■ REQUIRED ACTION: Type again, exactly, the lines below from the start through the line that includes "Proof. destruct d;".

Segment Start: EXTRACTED RECORDS

(* ================================================================== *)
(** * The client the resync is started for *)
(* ================================================================== *)

Lemma read_digits_from (d : Decimal.uint) (acc : positive) :
  read_digits 10 (Some (Z.pos acc)) (NilEmpty.string_of_uint d)
  = Some (Z.pos (Pos.of_uint_acc d acc)).
Proof.
  revert acc. induction d; intro acc; cbn [NilEmpty.string_of_uint];
    [reflexivity | ..];
    cbn [read_digits];
    match goal with
    | |- context [digit_value ?c] =>
        let v := eval vm_compute in (digit_value c) in
        change (digit_value c) with v
    end;
    cbv iota beta;
    match goal with
    | |- context [(?k <? 10)] => change (k <? 10) with true
    end;
    cbv iota; cbn [Pos.of_uint_acc]; rewrite <- IHd; f_equal; f_equal; lia.
Qed.

Lemma read_digits_uint (d : Decimal.uint) :
  read_digits 10 (Some 0) (NilEmpty.string_of_uint d)
  = Some (Z.of_N (Pos.of_uint d)).
Proof.
  induction d; cbn [NilEmpty.string_of_uint]; [reflexivity | ..];
    cbn [read_digits];
    match goal with
    | |- context [digit_value ?c] =>
        let v := eval vm_compute in (digit_value c) in
        change (digit_value c) with v
    end;
    cbv iota beta;
    match goal with
    | |- context [(?k <? 10)] => change (k <? 10) with true
    end;
    cbv iota; cbn [Pos.of_uint Z.mul Z.add Z.of_N];
    [exact IHd | apply read_digits_from ..].
Qed.

Lemma read_digits_start (d : Decimal.uint) :
  d <> Decimal.Nil ->
  read_digits 10 None (NilEmpty.string_of_uint d)
  = read_digits 10 (Some 0) (NilEmpty.string_of_uint d).
Proof. destruct d; [congruence | reflexivity ..]. Qed.

(** On a run of decimal digits [parseInt] reads the digits, and a
    leading minus sign negates what it reads. *)
Lemma parseInt_uint (d : Decimal.uint) :
  d <> Decimal.Nil ->
  parseInt (NilEmpty.string_of_uint d)
  = read_digits 10 None (NilEmpty.string_of_uint d) /\
  parseInt (String "-" (NilEmpty.string_of_uint d))
  = option_map Z.opp (read_digits 10 None (NilEmpty.string_of_uint d)).
Proof.
  intro Hd. unfold parseInt.
  destruct d as [|d|d|d|d|d|d|d|d|d|d]; [congruence | ..];
    destruct d; cbn [NilEmpty.string_of_uint];
    cbn [skip_white_space]; cbv [is_white_space];
    repeat match goal with
    | |- context [nat_of_ascii ?c] =>
        let v := eval vm_compute in (nat_of_ascii c) in
        change (nat_of_ascii c) with v
    end;
    cbv iota beta;
    match goal with
    | |- context [read_digits ?r ?a ?t] => destruct (read_digits r a t)
    end; split; reflexivity.
Qed.

(** [parseInt] reads back the integer that was rendered. *)
Lemma parseInt_number_to_string (n : Z) :
  parseInt (number_to_string n) = Some n.
Proof.
  unfold number_to_string. destruct n as [|p|p]; [reflexivity | |];
    cbn [Z.to_int NilZero.string_of_int];
    pose proof (DecimalPos.Unsigned.to_uint_nonnil p) as Hnil;
    assert (Hs : NilZero.string_of_uint (Pos.to_uint p)
                 = NilEmpty.string_of_uint (Pos.to_uint p))
      by (destruct (Pos.to_uint p); [congruence | reflexivity ..]);
    rewrite Hs;
    destruct (parseInt_uint (Pos.to_uint p) Hnil) as [Hplus Hminus];
    rewrite ?Hplus, ?Hminus, (read_digits_start _ Hnil), read_digits_uint,
      DecimalPos.Unsigned.of_to; reflexivity.
Qed.



(* ================================================================== *)
(** * Fetching one payment *)
(* ================================================================== *)

Lemma get_payment_run (row_json : payment -> value) (e : env)
    (transactionId : string) (s : store) :
  storage_fault e (GetPaymentByTransactionId (VStr transactionId)) = None ->
  api.get_payment row_json e transactionId s
  = (Returned
       match find (has_txid (VStr transactionId)) (payments s) with
       | Some p => api.found_response row_json p
       | None => api.not_found_response
       end,
     note (Gateway (GetPaymentByTransactionId (VStr transactionId)) true) s).
Proof.
  intro Hup. unfold api.get_payment, try_catch, bind,
    dbHelpers.getPaymentByTransactionId, dbHelpers.call.
  rewrite Hup.
  destruct (find (has_txid (VStr transactionId)) (payments s)); reflexivity.
Qed.
Lemma process_videos_trace (videos : list Video) :
  forall (songs : list Song) (stats : MigrationStats) log,
  exists new sent,
    fst (fst (process_videos W videos songs stats log)) = songs ++ new
    /\ snd (process_videos W videos songs stats log) = log ++ map Search sent
    /\ map original_title new = map v_title videos
    /\ map channel_name new = map v_channel videos
    /\ length sent <= 7 * length videos.
Proof.
  induction videos as [|v videos IH]; intros songs stats log.
  - exists [], []. cbn. rewrite !app_nil_r. repeat split; lia.
  - cbn [process_videos].
    destruct (process_song_log v log) as (sent1 & Hl1 & H7).
    destruct (process_song_labels v log) as [Ht Hc].
    destruct (_process_song W v log) as [song log1]. cbn [fst snd] in *.
    destruct (IH (songs ++ [song]) (update_stats stats song) log1)
      as (new & sent & Hs & Hl & Hts & Hcs & Hn).
    exists (song :: new), (sent1 ++ sent).
    rewrite Hs, Hl, Hl1, <- !app_assoc, map_app, length_app.
    cbn [app map length]. rewrite Ht, Hc, Hts, Hcs.
    repeat split; lia.
Qed.

Lemma count_accepted (songs : list Song) :
  count_of Accepted songs = Z.of_nat (length (successful_tracks songs)).
Proof.
  unfold count_of, successful_tracks. rewrite length_map. do 2 f_equal.
  induction songs as [|s songs IH]; [reflexivity|]. cbn [List.filter].
  rewrite IH. unfold classify. destruct (found s); [reflexivity|].
  destruct (truthy (error s)); reflexivity.
Qed.

Lemma batches_of_nonempty (t : pystr) (tracks : list pystr) :
  batches_of (t :: tracks) <> [].
Proof.
  intros H. pose proof (concat_batches_of (t :: tracks)) as Hc.
  rewrite H in Hc. discriminate.
Qed.

(** What the last part of [migrate_playlist] sends. *)
Lemma commit_writes (playlist_name : pystr) (public : bool)
    (stats : MigrationStats) (tracks : list pystr) log :
  let create :=
    CreatePlaylist playlist_name (playlist_description stats) public in
  exists writes,
    snd (commit W playlist_name public stats tracks log) = log ++ writes
    /\ match tracks with
       | [] => writes = []
       | _ :: _ =>
           match created_id (post_reply W log create) with
           | None => writes = [create]
           | Some playlist_id =>
               exists batches,
                 writes = create :: map (AddTracks playlist_id) batches
                 /\ batches `prefix_of` batches_of tracks
                 /\ batches <> []
           end
       end.
Proof.
  cbn zeta. destruct tracks as [|t tracks].
  - exists []. cbn. rewrite app_nil_r. auto.
  - unfold commit, create_playlist, bind, _post, created_id.
    fold (playlist_description stats).
    set (create := CreatePlaylist playlist_name (playlist_description stats)
                                  public).
    destruct (post_reply W log create) as [[[|kv d]|]|msg];
      try (exists [create]; split; reflexivity).
    destruct (dict_get (py "id") (kv :: d)) as [[|c id]|];
      try (exists [create]; split; reflexivity).
    cbn [ret fst snd]. unfold add_tracks_to_playlist.
    fold (batches_of (t :: tracks)).
    destruct (add_batches_spec W (c :: id) (t :: tracks)
                (py_range 0 (length (t :: tracks)) batch_size)
                (log ++ [create]))
      as [[_ Hrun]|(earlier & b & later & Heq & _ & _ & Hrun)];
      fold (batches_of (t :: tracks)) in *; rewrite Hrun.
    + exists (create :: map (AddTracks (c :: id)) (batches_of (t :: tracks))).
      cbn [snd]. rewrite <- app_assoc. split; [reflexivity|].
      exists (batches_of (t :: tracks)).
      split; [reflexivity|]. split; [reflexivity|].
      apply batches_of_nonempty.
    + exists (create :: map (AddTracks (c :: id)) (earlier ++ [b])).
      split.
      { destruct (stopped _); cbn [snd]; now rewrite <- app_assoc. }
      exists (earlier ++ [b]). split; [reflexivity|].
      split; [exists later; rewrite Heq, <- app_assoc; reflexivity|].
      now destruct earlier.
Qed.

(** X11.  The songs of a run follow the videos of the playlist one to one
    and in order, with their titles and channels; [successful_matches] is
    the size of the commit set.  When the URL names no playlist or the
    playlist has no video, there is no song and no request is sent. *)
Theorem migrate_songs_follow_videos (youtube_url playlist_name : pystr)
    (public : bool) log :
  let '(songs, stats, log') :=
    migrate_playlist W youtube_url playlist_name public log in
  map original_title songs = map v_title (videos_of W youtube_url)
  /\ map channel_name songs = map v_channel (videos_of W youtube_url)
  /\ successful_matches stats = Z.of_nat (length (successful_tracks songs))
  /\ (videos_of W youtube_url = [] -> songs = [] /\ log' = log).
Proof.
  unfold migrate_playlist, videos_of.
  destruct (extract_playlist_id youtube_url) as [[|c id]|];
    try (cbn; repeat split; reflexivity).
  destruct (get_playlist_videos W (c :: id)) as [|v videos] eqn:Hv;
    [cbn; repeat split; reflexivity|].
  set (stats0 := mkStats _ _ _ _).
  destruct (process_videos_trace (v :: videos) [] stats0 log)
    as (new & sent & Hs & Hl & Ht & Hc & _).
  destruct (process_videos_counts W (v :: videos) [] stats0 log)
    as (new' & log1 & Hrun & _).
  rewrite Hrun in Hs. cbn [fst app] in Hs. subst new'. rewrite Hrun.
  destruct (commit _ _ _ _ _ _) as [? log2].
  cbn [app successful_matches stats0 new_stats].
  repeat split; try assumption.
  - rewrite count_accepted. lia.
  - discriminate.
  - discriminate.
Qed.

(** X12.  The requests of a run are searches, at most seven for each video,
    followed by what is written.  Nothing is written when no song was
    found.  Otherwise one playlist is created, with the name and the public
    flag given and a description that carries [successful_matches]; when
    the creation gives no usable id (it returned nothing, raised, or its
    body has no id or an empty one) nothing follows; when it gives an id,
    at least one and at most all of the batches of the commit set follow, in
    order, each added to the playlist of that very id. *)
Theorem migrate_requests (youtube_url playlist_name : pystr) (public : bool)
    log :
  let '(songs, stats, log') :=
    migrate_playlist W youtube_url playlist_name public log in
  let create :=
    CreatePlaylist playlist_name (playlist_description stats) public in
  exists sent,
    length sent <= 7 * length songs
    /\ match successful_tracks songs with
       | [] => log' = log ++ map Search sent
       | _ :: _ =>
           match created_id (post_reply W (log ++ map Search sent) create) with
           | None => log' = log ++ map Search sent ++ [create]
           | Some playlist_id =>
               exists batches,
                 log' = log ++ map Search sent
                        ++ create :: map (AddTracks playlist_id) batches
                 /\ batches `prefix_of` batches_of (successful_tracks songs)
                 /\ batches <> []
           end
       end.
Proof.
  unfold migrate_playlist.
  assert (Hnone : forall stats : MigrationStats,
            exists sent : list pystr,
              length sent <= 7 * length (@nil Song)
              /\ log = log ++ map Search sent).
  { intros stats. exists []. cbn. now rewrite app_nil_r. }
  destruct (extract_playlist_id youtube_url) as [[|c id]|];
    try (cbn zeta; apply (Hnone new_stats)).
  destruct (get_playlist_videos W (c :: id)) as [|v videos] eqn:Hv.
  { cbn zeta. cbn [successful_tracks List.filter map]. apply (Hnone new_stats). }
  set (stats0 := mkStats _ _ _ _).
  destruct (process_videos_trace (v :: videos) [] stats0 log)
    as (new & sent & Hs & Hl & Ht & _ & H7).
  destruct (process_videos W (v :: videos) [] stats0 log)
    as [[songs stats] log1]. cbn [fst snd app] in Hs, Hl. subst songs log1.
  pose proof (commit_writes playlist_name public stats (successful_tracks new)
                (log ++ map Search sent)) as Hw.
  cbn zeta in Hw. destruct Hw as (writes & Hw & Hshape).
  destruct (commit _ _ _ _ _ _) as [? log2]. cbn [snd] in Hw. subst log2.
  cbn zeta. exists sent.
  assert (Hlen : length new = length (v :: videos)).
  { rewrite <- (length_map original_title), Ht. apply length_map. }
  split; [lia|].
  destruct (successful_tracks new) as [|t tracks].
  - subst writes. now rewrite app_nil_r.
  - destruct (created_id _) as [playlist_id|].
    + destruct Hshape as (batches & -> & Hpre & Hne).
      exists batches. rewrite <- app_assoc. auto.
    + subst writes. now rewrite <- app_assoc.
Qed.

End RunMore.
Lemma X6_witness :
  In "api" (map fst tag_patterns) \/ "api" = section_tag (lower "Routing").
Proof.
  apply (proj1 (X6_at_most_sixteen_tags canonical_order "Declare a router" "Routing")).
  vm_compute. tauto.
Defined.





(** X8. Content and section are tagged apart: the tags of a content
    under a section are those of the content under no section together
    with those of the section under no content. *)
Theorem X8_content_and_section_apart :
  forall (order : PySetOrder) (content section tag : string),
    In tag (extract_tags content section)
    <-> In tag (extract_tags content "") \/ In tag (extract_tags "" section).
Proof.
  intros order content section tag.
  rewrite !TagFacts.extract_tags_iff.
  change (lower "") with "".
  change (section_tag "") with "".
  assert (Hnone : pattern_tags "" = []) by (vm_compute; reflexivity).
  rewrite Hnone. simpl. split.
  - intros [Hp|Hs]; [left; now left|right; now right].
  - intros [[Hp|[Hne _]]|[[]|Hs]]; [now left|now destruct Hne|now right].
Qed.

(** X9. The catalogue of [get_available_tags] lists the tags of the
    pattern table, in the table's order, so every tag the processor
    draws from a content has a description there; the catalogue of the
    server entry point lists its nine tags, so every tag it draws from
    a content has one too.  (Section tags are in neither.) *)
Theorem X9_catalogue_covers_pattern_tags :
  map fst Tools.get_available_tags = map fst tag_patterns
  /\ (forall content_lower tag : string,
         In tag (pattern_tags content_lower) ->
         exists description, In (tag, description) Tools.get_available_tags)
  /\ (forall content_lower tag : string,
         In tag (Monolith.keyword_tags content_lower) ->
         exists description, In (tag, description) MonolithTools.get_available_tags).
Proof.
  split; [reflexivity|]. split.
  - intros content_lower tag Hin. apply pattern_tags_in_table in Hin.
    change (map fst tag_patterns) with (map fst Tools.get_available_tags) in Hin.
    apply in_map_iff in Hin. destruct Hin as ([t d] & Heq & Hin).
    simpl in Heq. subst t. eauto.
  - intros content_lower tag Hin. unfold Monolith.keyword_tags in Hin.
    assert (Hlisted : In tag (map fst MonolithTools.get_available_tags)).
    { rewrite !in_app_iff in Hin.
      repeat (destruct Hin as [Hin|Hin]);
        match type of Hin with
        | In _ (if ?b then _ else _) =>
            destruct b; [destruct Hin as [<-|[]]; cbn; tauto|destruct Hin]
        end. }
    apply in_map_iff in Hlisted. destruct Hlisted as ([t d] & Heq & Hlisted).
    simpl in Heq. subst t. eauto.
Qed.

Lemma X9_witness :
  exists description, In ("async", description) Tools.get_available_tags.
Proof.
  apply (proj1 (proj2 X9_catalogue_covers_pattern_tags) "use async def").
  vm_compute. tauto.
Defined.

End TagMore.

(** ** The collector, further *)

Module FetcherMore.
Import PyStr Interfaces Fetcher.

Section Collector.
Context `{PySetOrder}.
Variable repo_path : string.
Variable base_docs_url : string.

Local Abbreviation visit := (visit repo_path base_docs_url).
Local Abbreviation error_lines := (Shape.error_lines repo_path base_docs_url).

Lemma visit_log_exact (a : acc) (f : md_file) :
  snd (visit a f) = snd a ++ error_lines f.
Proof.
  unfold Fetcher.visit, Shape.error_lines.
  destruct (process repo_path base_docs_url f) as [[|c cs]|e]; simpl;
    now rewrite ?app_nil_r.
Qed.

Lemma walk_log_exact (files : list md_file) (a : acc) :
  snd (fold_left visit files a) = snd a ++ flat_map error_lines files.
Proof.
  revert a. induction files as [|f fs IH]; intros a; simpl.
  - now rewrite app_nil_r.
  - rewrite IH, visit_log_exact. now rewrite <- app_assoc.
Qed.

End Collector.

(** X10. Every chunk the collector returns comes from a file of the
    tree that was read and rendered: it is one of the chunks of that
    file's elements, its URL is the documentation base URL joined with
    the file's relative path without the suffix, and its id is the
    file's stem with an ordinal. *)
Theorem X10_chunks_come_from_files :
  forall (order : PySetOrder) (repo_path base_docs_url : string)
         (tree : option (list md_file)) (c : DocumentChunk),
    In c (fst (extract_documents repo_path base_docs_url tree)) ->
    exists files f elements,
      tree = Some files /\ In f files /\ rendered f = Ret elements
      /\ In c (Processor.chunk_elements (PyPath.stem [file_name f])
                 (base_url base_docs_url f) elements)
      /\ url c = base_docs_url +:+ "/"
                 +:+ PyPath.str (PyPath.with_suffix_empty (rel_path f))
      /\ exists k, id c = Shape.nth_id (PyPath.stem [file_name f]) k.
Proof.
  intros order repo_path base_docs_url [files|] c Hin; [|destruct Hin].
  simpl in Hin. rewrite FetcherFacts.walk_docs in Hin. simpl in Hin.
  apply in_concat in Hin. destruct Hin as (chunks & Hchunks & Hin).
  apply in_map_iff in Hchunks. destruct Hchunks as (f & <- & Hf).
  unfold file_chunks, process, Processor.process_markdown_file in Hin.
  destruct (rendered f) as [elements|e] eqn:Hr; simpl in Hin; [|destruct Hin].
  rewrite FetcherFacts.stem_full_path in Hin.
  exists files, f, elements. repeat split; try assumption.
  - pose proof (ProcessorMore.chunks_ok (PyPath.stem [file_name f])
                  (base_url base_docs_url f) elements) as Hall.
    rewrite List.Forall_forall in Hall. apply Hall in Hin.
    destruct Hin as (_ & _ & _ & _ & Hurl & _). exact Hurl.
  - apply (in_map id) in Hin. unfold Processor.chunk_elements in Hin.
    rewrite ProcessorFacts.run_ids in Hin. simpl in Hin.
    apply in_map_iff in Hin. destruct Hin as (k & Hk & _). eauto.
Qed.

Lemma X10_witness :
  exists c f,
    In c (fst (extract_documents "/tmp/fastapi_repo" "https://fastapi.tiangolo.com"
                 (Some Sample.two_indexes)))
    /\ In f Sample.two_indexes
    /\ url c = "https://fastapi.tiangolo.com" +:+ "/"
               +:+ PyPath.str (PyPath.with_suffix_empty (rel_path f)).
Proof.
  pose (c := Processor.make_chunk "index" "https://fastapi.tiangolo.com/tutorial/index"
               Processor.init Sample.paragraph_a).
  assert (Hin : In c (fst (extract_documents "/tmp/fastapi_repo"
                             "https://fastapi.tiangolo.com" (Some Sample.two_indexes))))
    by (left; reflexivity).
  destruct (X10_chunks_come_from_files canonical_order "/tmp/fastapi_repo"
              "https://fastapi.tiangolo.com" (Some Sample.two_indexes) c Hin)
    as (files & f & elements & Htree & Hf & _ & _ & Hurl & _).
  injection Htree as <-.
  exists c, f. split; [exact Hin|]. split; [exact Hf|exact Hurl].
Defined.

(** The path of a file as the log shows it, for several ways of
    writing the repository path: a trailing slash, doubled slashes and
    single dots leave no trace, and exactly two leading slashes are
    kept. *)
Example shown_as_pathlib_prints :
  let bad := mkFile ["tutorial"] "bad.md" (Raise "boom") in
  shown "/tmp/fastapi_repo" bad = "/tmp/fastapi_repo/docs/en/tutorial/bad.md"
  /\ shown "/tmp/repo/" bad = "/tmp/repo/docs/en/tutorial/bad.md"
  /\ shown "repo/" bad = "repo/docs/en/tutorial/bad.md"
  /\ shown "." bad = "docs/en/tutorial/bad.md"
  /\ shown "" bad = "docs/en/tutorial/bad.md"
  /\ shown "a//b/./c/" bad = "a/b/c/docs/en/tutorial/bad.md"
  /\ shown "/" bad = "/docs/en/tutorial/bad.md"
  /\ shown "//srv" bad = "//srv/docs/en/tutorial/bad.md"
  /\ shown "///srv" bad = "/srv/docs/en/tutorial/bad.md"
  /\ shown ".." bad = "../docs/en/tutorial/bad.md".
Proof. vm_compute. repeat split. Qed.

(** X11. The collector's log tells all that went wrong and nothing
    else: for an existing docs directory it holds one error line for
    each file whose processing raised, in enumeration order, followed
    by the line that reports how many chunks are returned; for a
    missing directory it holds the one warning and no chunk is
    returned.  The error line of a file shows the file's path as
    pathlib prints it, that is the root and the components of the
    repository path, then [docs], [en] and the file's place below,
    joined by single slashes, and the message of the exception; a file
    that is read and rendered has no line. *)
Theorem X11_log_lists_the_failures :
  forall (order : PySetOrder) (repo_path base_docs_url : string),
    (forall files : list md_file,
        snd (extract_documents repo_path base_docs_url (Some files))
        = flat_map (Shape.error_lines repo_path base_docs_url) files
          ++ ["Extracted "
              +:+ of_nat (length (fst (extract_documents repo_path base_docs_url
                                         (Some files))))
              +:+ " documentation chunks from repository"])
    /\ (forall (dirs : list string) (file msg : string),
           Shape.error_lines repo_path base_docs_url (mkFile dirs file (Raise msg))
           = ["Error processing "
              +:+ PyPath.render (PyPath.root_of repo_path)
                    (PyPath.parts_of repo_path ++ ["docs"; "en"] ++ dirs ++ [file])
              +:+ ": " +:+ msg])
    /\ (forall (dirs : list string) (file : string) (elements : list Processor.element),
           Shape.error_lines repo_path base_docs_url (mkFile dirs file (Ret elements))
           = [])
    /\ extract_documents repo_path base_docs_url None
       = ([], ["English docs directory not found in repository"]).
Proof.
  intros order repo_path base_docs_url. split; [|split; [|split]].
  - intros files. simpl. now rewrite walk_log_exact.
  - intros dirs file msg. unfold Shape.error_lines, process. simpl.
    unfold shown, full_path, docs_path, rel_path. simpl.
    now rewrite <- app_assoc.
  - intros dirs file elements. reflexivity.
  - reflexivity.
Qed.

End FetcherMore.

(** ** The engine, further *)

Module EngineMore.
Import Interfaces.

Local Abbreviation memory := Mock.memory_client.

(** A step that returns hands its value and its world to the next. *)
Lemma M_bind_ret {C A B} (m : M C A) (k : A -> M C B) (c c' : C) (a : A) :
  m c = (Ret a, c') -> (m ≫= k) c = k a c'.
Proof. intros Hm. unfold mbind, M_bind. now rewrite Hm. Qed.

Lemma M_bind_raise {C A B} (m : M C A) (k : A -> M C B) (c c' : C) (msg : string) :
  m c = (Raise msg, c') -> (m ≫= k) c = (Raise msg, c').
Proof. intros Hm. unfold mbind, M_bind. now rewrite Hm. Qed.

(** The action the engine builds for a chunk on the stand-in. *)
Local Abbreviation action_of index_name :=
  (fun d : DocumentChunk => Engine.mkAction index_name (id d) (Shape.stamped d)).

Lemma memory_actions (index_name : string) (documents : list DocumentChunk)
    (c : gmap string (gmap string source)) :
  for_each
    (fun d =>
       now ← Engine.utcnow_isoformat memory;
       mret {| Engine._index := index_name;
               Engine._id := id d;
               Engine.action_source := {| doc := d; indexed_at := now |} |})
    documents c
  = (Ret (map (action_of index_name) documents), c).
Proof.
  induction documents as [|d ds IH]; [reflexivity|].
  cbn [for_each].
  erewrite M_bind_ret; [|reflexivity].
  erewrite M_bind_ret; [|exact IH]. reflexivity.
Qed.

Segment End: EXTRACTED RECORDS

■ SOLVED EXERCISE:
(* ================================================================== *)
(** * The client the resync is started for *)
(* ================================================================== *)

Lemma read_digits_from (d : Decimal.uint) (acc : positive) :
  read_digits 10 (Some (Z.pos acc)) (NilEmpty.string_of_uint d)
  = Some (Z.pos (Pos.of_uint_acc d acc)).
Proof.
  revert acc. induction d; intro acc; cbn [NilEmpty.string_of_uint];
    [reflexivity | ..];
    cbn [read_digits];
    match goal with
    | |- context [digit_value ?c] =>
        let v := eval vm_compute in (digit_value c) in
        change (digit_value c) with v
    end;
    cbv iota beta;
    match goal with
    | |- context [(?k <? 10)] => change (k <? 10) with true
    end;
    cbv iota; cbn [Pos.of_uint_acc]; rewrite <- IHd; f_equal; f_equal; lia.
Qed.

Lemma read_digits_uint (d : Decimal.uint) :
  read_digits 10 (Some 0) (NilEmpty.string_of_uint d)
  = Some (Z.of_N (Pos.of_uint d)).
Proof.
  induction d; cbn [NilEmpty.string_of_uint]; [reflexivity | ..];
    cbn [read_digits];
    match goal with
    | |- context [digit_value ?c] =>
        let v := eval vm_compute in (digit_value c) in
        change (digit_value c) with v
    end;
    cbv iota beta;
    match goal with
    | |- context [(?k <? 10)] => change (k <? 10) with true
    end;
    cbv iota; cbn [Pos.of_uint Z.mul Z.add Z.of_N];
    [exact IHd | apply read_digits_from ..].
Qed.

Lemma read_digits_start (d : Decimal.uint) :
  d <> Decimal.Nil ->
  read_digits 10 None (NilEmpty.string_of_uint d)
  = read_digits 10 (Some 0) (NilEmpty.string_of_uint d).
Proof. destruct d; [congruence | reflexivity ..]. Qed.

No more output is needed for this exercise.